# What is Domain Rating (DR)?

Domain Rating (DR) is a 0-to-100 score, popularised by Ahrefs, that estimates the strength of a website's backlink profile relative to other sites, used as a rough proxy for overall authority.

## How it works

DR rises as a site earns links from other strong domains. It is comparative and logarithmic, so moving from a low DR to a mid DR is far easier than climbing at the top of the scale.

It is a useful shorthand but a limited one for AI search. In rawmktg's teardowns, [high DR did not reliably predict AI citation visibility](/blogs/container-tracking-saas-seo-geo-analysis); brands with modest DR sometimes out-cited far stronger domains, because citation depends on more than backlink strength.

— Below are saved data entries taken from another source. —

(** * Grocery-list parser of the voice / chat ordering front end

    Shallow embedding of the two [parseMultipleItems] routines of the
    customer front end:

    - the voice assistant, [src/components/AudioAssistant.tsx]
      ([handleVoiceCommand] and its local [parseMultipleItems]);
    - the chat input of the customer page ([handleChatSubmit] and its
      local [parseMultipleItems]).

    Around them: the suggestions of the assistant ([SUGGESTION_MAP],
    [addSuggested]), the cart updates and the product list of the
    customer page ([addToCart], [bulkAddToCart], [removeFromCart],
    [getCartItemCount], [filteredProducts]), and the relative times of
    the date utilities ([toIST], [formatIST.relative]).

    Modelling conventions.

    - A JavaScript string is a [string]; its characters are the code
      units U+0000 .. U+00FF (one [ascii] each).  On that range
      [toLowerCase], [\s], [\d], [\w], [\b] and [trim] are given below in
      full.
    - A score is a [nat].  A quantity is a [number]: a non-negative
      integer that a double holds, or [Infinity]; reading a numeral and
      adding quantities round as doubles do, which is exact below 2^53.
      A product id is an integer that a double holds, written as a [Z];
      the chat parser uses it as a property key and reads it back with
      [parseInt], which gives the id back below 10^21.  The cart of the
      customer page holds integers.
    - [new Set(...)] is a duplicate-free list in insertion order.
    - Speech output is not part of the model, and of the toasts only
      the list of unavailable fragments of the chat handler is; a
      handler returns the cart action it performs. *)

From Equations Require Import Equations.
From Stdlib Require Import String Ascii List Bool Arith ZArith Lia Permutation.
From Stdlib Require Import DecimalString.
Import ListNotations.
Open Scope string_scope.
Open Scope list_scope.
Open Scope nat_scope.
Definition ListDependencies (list : ModuleList) : ModuleList :=
  let list := GrpcFacadeModule_ListDependencies list in
  let list := add SecurityModule_Factory list in
  let list := add L2capLeModule_Factory list in
  let list := add L2capClassicModule_Factory list in
  let list := add HciLayer_Factory list in
  list.

(** The calls [Start] makes on code outside the class, in the order it makes
    them, with the arguments it passes. *)
Inductive Call : Type :=
| Call_GrpcFacadeModule_Start
| Call_new_SecurityModuleFacadeService
    (security_module l2cap_le_module l2cap_classic_module hci_layer : ModulePtr)
    (security_handler : HandlerPtr).

(** [Start], with the address [a] its [new] expression obtains: the calls
    made and the module afterwards.  The base class is started first; the
    five constructor arguments are then read from the started base. *)
Definition Start_run (a : nat) (m : SecurityModuleFacadeModule)
  : list Call * SecurityModuleFacadeModule :=
  let m := {| base := GrpcFacadeModule_Start (base m);
              service_ := service_ m;
              heap := heap m |} in
  let security_module := GetDependency (base m) SecurityModule_Factory in
  let l2cap_le_module := GetDependency (base m) L2capLeModule_Factory in
  let l2cap_classic_module := GetDependency (base m) L2capClassicModule_Factory in
  let hci_layer := GetDependency (base m) HciLayer_Factory in
  let security_handler := GetHandler (base m) in
  let '(p, h) :=
    new a
        (new_SecurityModuleFacadeService
           security_module l2cap_le_module l2cap_classic_module hci_layer
           security_handler)
        (heap m) in
  ([Call_GrpcFacadeModule_Start;
    Call_new_SecurityModuleFacadeService
      security_module l2cap_le_module l2cap_classic_module hci_layer
      security_handler],
   {| base := base m; service_ := p; heap := h |}).
(** * Graph preprocessing and data pipeline of the GCN models

    A shallow embedding of
    - [app/ds/graph/base_graph.py]  (label reading, symmetrisation,
      renormalisation, Chebyshev polynomials),
    - [app/ds/graph/np_graph.py]    (edge-list reading),
    - [app/ds/data_pipeline.py]     (split indices, masks, feed dicts),
    - [app/model/aemodel/base_model.py] (the masked loss operator),
    together with the properties stated about them.

    Conventions.
    - A Python call either returns a value or raises: [outcome A].
    - A [scipy.sparse] matrix is a shape and a finite map from coordinates
      to the stored entries; a coordinate that is not stored reads as 0.
    - The shapes, the stored coordinates, the errors and the entry
      formulas of the matrix code are stated over exact rationals [Q]
      (compared with [==]).  These statements say nothing about rounding:
      where a property depends on it (the merge of the two directions of
      an edge in [symmetic_adj]) the same code is modelled a second time
      over IEEE floats ([symmetic_adj_float], binary32 and binary64), and
      the statements over [Q] that divide carry the hypothesis that the
      divisor is not zero (positive row sums, a non-zero eigenvalue).
    - Where the code can produce the IEEE special values (the TensorFlow
      loss) they are added explicitly ([tfloat]).
    - Python's own float arithmetic on the split sizes is binary64 and is
      modelled by the primitive floats. *)

From Stdlib Require Import QArith Qminmax Floats.
From stdpp Require Import base option list gmap strings.
(** * gphotos-sync: the local index and the sync driver

    A shallow embedding of [LocalData.py] (the SQLite index) and of
    [GooglePhotosSync.py] (the download driver with its pickledb index),
    and the properties of the specification settled on it.

    Conventions.
    - A SQL table is the list of its rows in rowid order; a [SELECT] is a
      [filter] over it and [fetchone] is the head of the result.
    - A Python [dict] is a [gmap]; the file system is a [gmap] from paths to
      contents together with a [gset] of directories.
    - A method that mutates [self] or the outside world takes the state and
      returns the new one, paired with an [outcome]: [Return v] or
      [Raise e]. *)

From Stdlib Require Import ZArith QArith Qcanon Lia Ascii String DecimalString.
From Equations Require Import Equations.
From stdpp Require Import gmap strings list.

(** ** Exceptions and outcomes *)

Inductive exn :=
  | ValueError (msg : string)
  | TypeError
  | KeyError (key : string)
  | IndexError
  | IntegrityError
  | OSError
  | HttpError (msg : string)
  | NoGooglePhotosFolderError.

Inductive outcome (A : Type) :=
  | Return (a : A)
  | Raise (e : exn).
Arguments Return {A} a.
Arguments Raise {A} e.

Definition raises {A} (o : outcome A) : Prop :=
  match o with Return _ => False | Raise _ => True end.

(** ** os.path *)

Definition startswith_sep (s : string) : bool :=
  match s with
  | String "/" _ => true
  | _ => false
  end.

Fixpoint endswith_sep (s : string) : bool :=
  match s with
  | EmptyString => false
  | String c EmptyString => Ascii.eqb c "/"
  | String _ s' => endswith_sep s'
  end.

(** [os.path.join(a, b)] of [posixpath]: an absolute [b] replaces [a];
    otherwise [b] is appended, after a separator unless [a] is empty or
    ends with one. *)
Definition os_path_join (a b : string) : string :=
  if startswith_sep b then b
  else if String.eqb a "" || endswith_sep a then a +:+ b
  else a +:+ "/" +:+ b.

(** ** LocalData.py *)

Module LocalData.

Definition DB_FILE_NAME : string := "gphotos.sqlite".
Definition BLOCK_SIZE : Z := 10000.

(** [VERSION = 2.3]. The schema version is a float that is only ever
    compared; a finite float is modelled by the rational it denotes, on
    which the comparison is the same. The constant is the double nearest
    to 2.3. *)
Definition VERSION : Qc := Q2Qc (5179139571476070 # 2251799813685248).

(** A date as SQLite holds and compares it: the ISO text
    [YYYY-MM-DD HH:MM:SS], ordered bytewise, which is the order of time. *)
Definition datetime := string.
Lemma free_in_page_cases (st : state) (pointer p slot segs : Z) :
  0 < slot -> 0 <= segs <= 63 ->
  free_in_page heap_base size_bits st pointer p slot segs = st
  \/ exists i,
       size_t size_bits (pointer - (heap_base + page_data_addr p)) = i * slot
       /\ 0 <= i < segs
       /\ bitmap_is_set (heap st) (page_header_addr p) i = true
       /\ free_in_page heap_base size_bits st pointer p slot segs
          = release_slot st p i.
Proof.
  intros Hslot Hsegs. unfold free_in_page, addr_of.
  set (off := size_t size_bits (pointer - (heap_base + page_data_addr p))).
  pose proof (size_t_nonneg (pointer - (heap_base + page_data_addr p))) as Hoff.
  fold off in Hoff.
  destruct (Z.eqb_spec (off mod slot) 0) as [Hmod|]; simpl; [|now left].
  destruct (Z.geb_spec (off / slot) segs) as [|Hlt]; [now left|].
  assert (0 <= off / slot) by (apply Z.div_pos; lia).
  rewrite !u16_small by lia.
  destruct (bitmap_is_set (heap st) (page_header_addr p) (off / slot)) eqn:Hset;
    simpl; [|now left].
  right. exists (off / slot). repeat split; try lia; auto.
  pose proof (Z.div_mod off slot). lia.
Qed.

Lemma page_index_range (ptr : Z) :
  heap_base <= ptr < heap_base + HEAP_SIZE ->
  0 <= Z.shiftr (ptr - (heap_base + 0)) PAGE_SHIFT < PAGE_COUNT
  /\ Z.shiftr (ptr - (heap_base + 0)) PAGE_SHIFT = (ptr - heap_base) / 1024.
Proof.
  consts. unfold PAGE_SHIFT. intros H. rewrite Z.shiftr_div_pow2 by lia.
  rewrite Z.add_0_r. change (2 ^ 10) with 1024.
  split; [|reflexivity]. Z.div_mod_to_equations; lia.
Qed.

## Domain Rating vs topical authority

Domain Rating measures site-wide backlink strength. Topical authority measures subject-specific depth. A site can have high DR overall and weak authority on a given topic, which is why DR alone is a poor predictor of who gets cited for a specific question.

## Why it matters for B2B

DR is a helpful benchmark for competitive context, but treating it as the goal misleads in AI search. It is an input to authority, not a substitute for the topical depth and trust signals that actually earn citations.

**Common mistake**

Setting a DR target as the GEO goal. In our teardowns, higher DR did not reliably predict AI citations; brands with modest DR sometimes out-cited far stronger domains, because citation rewards topical depth and trust that the score does not capture.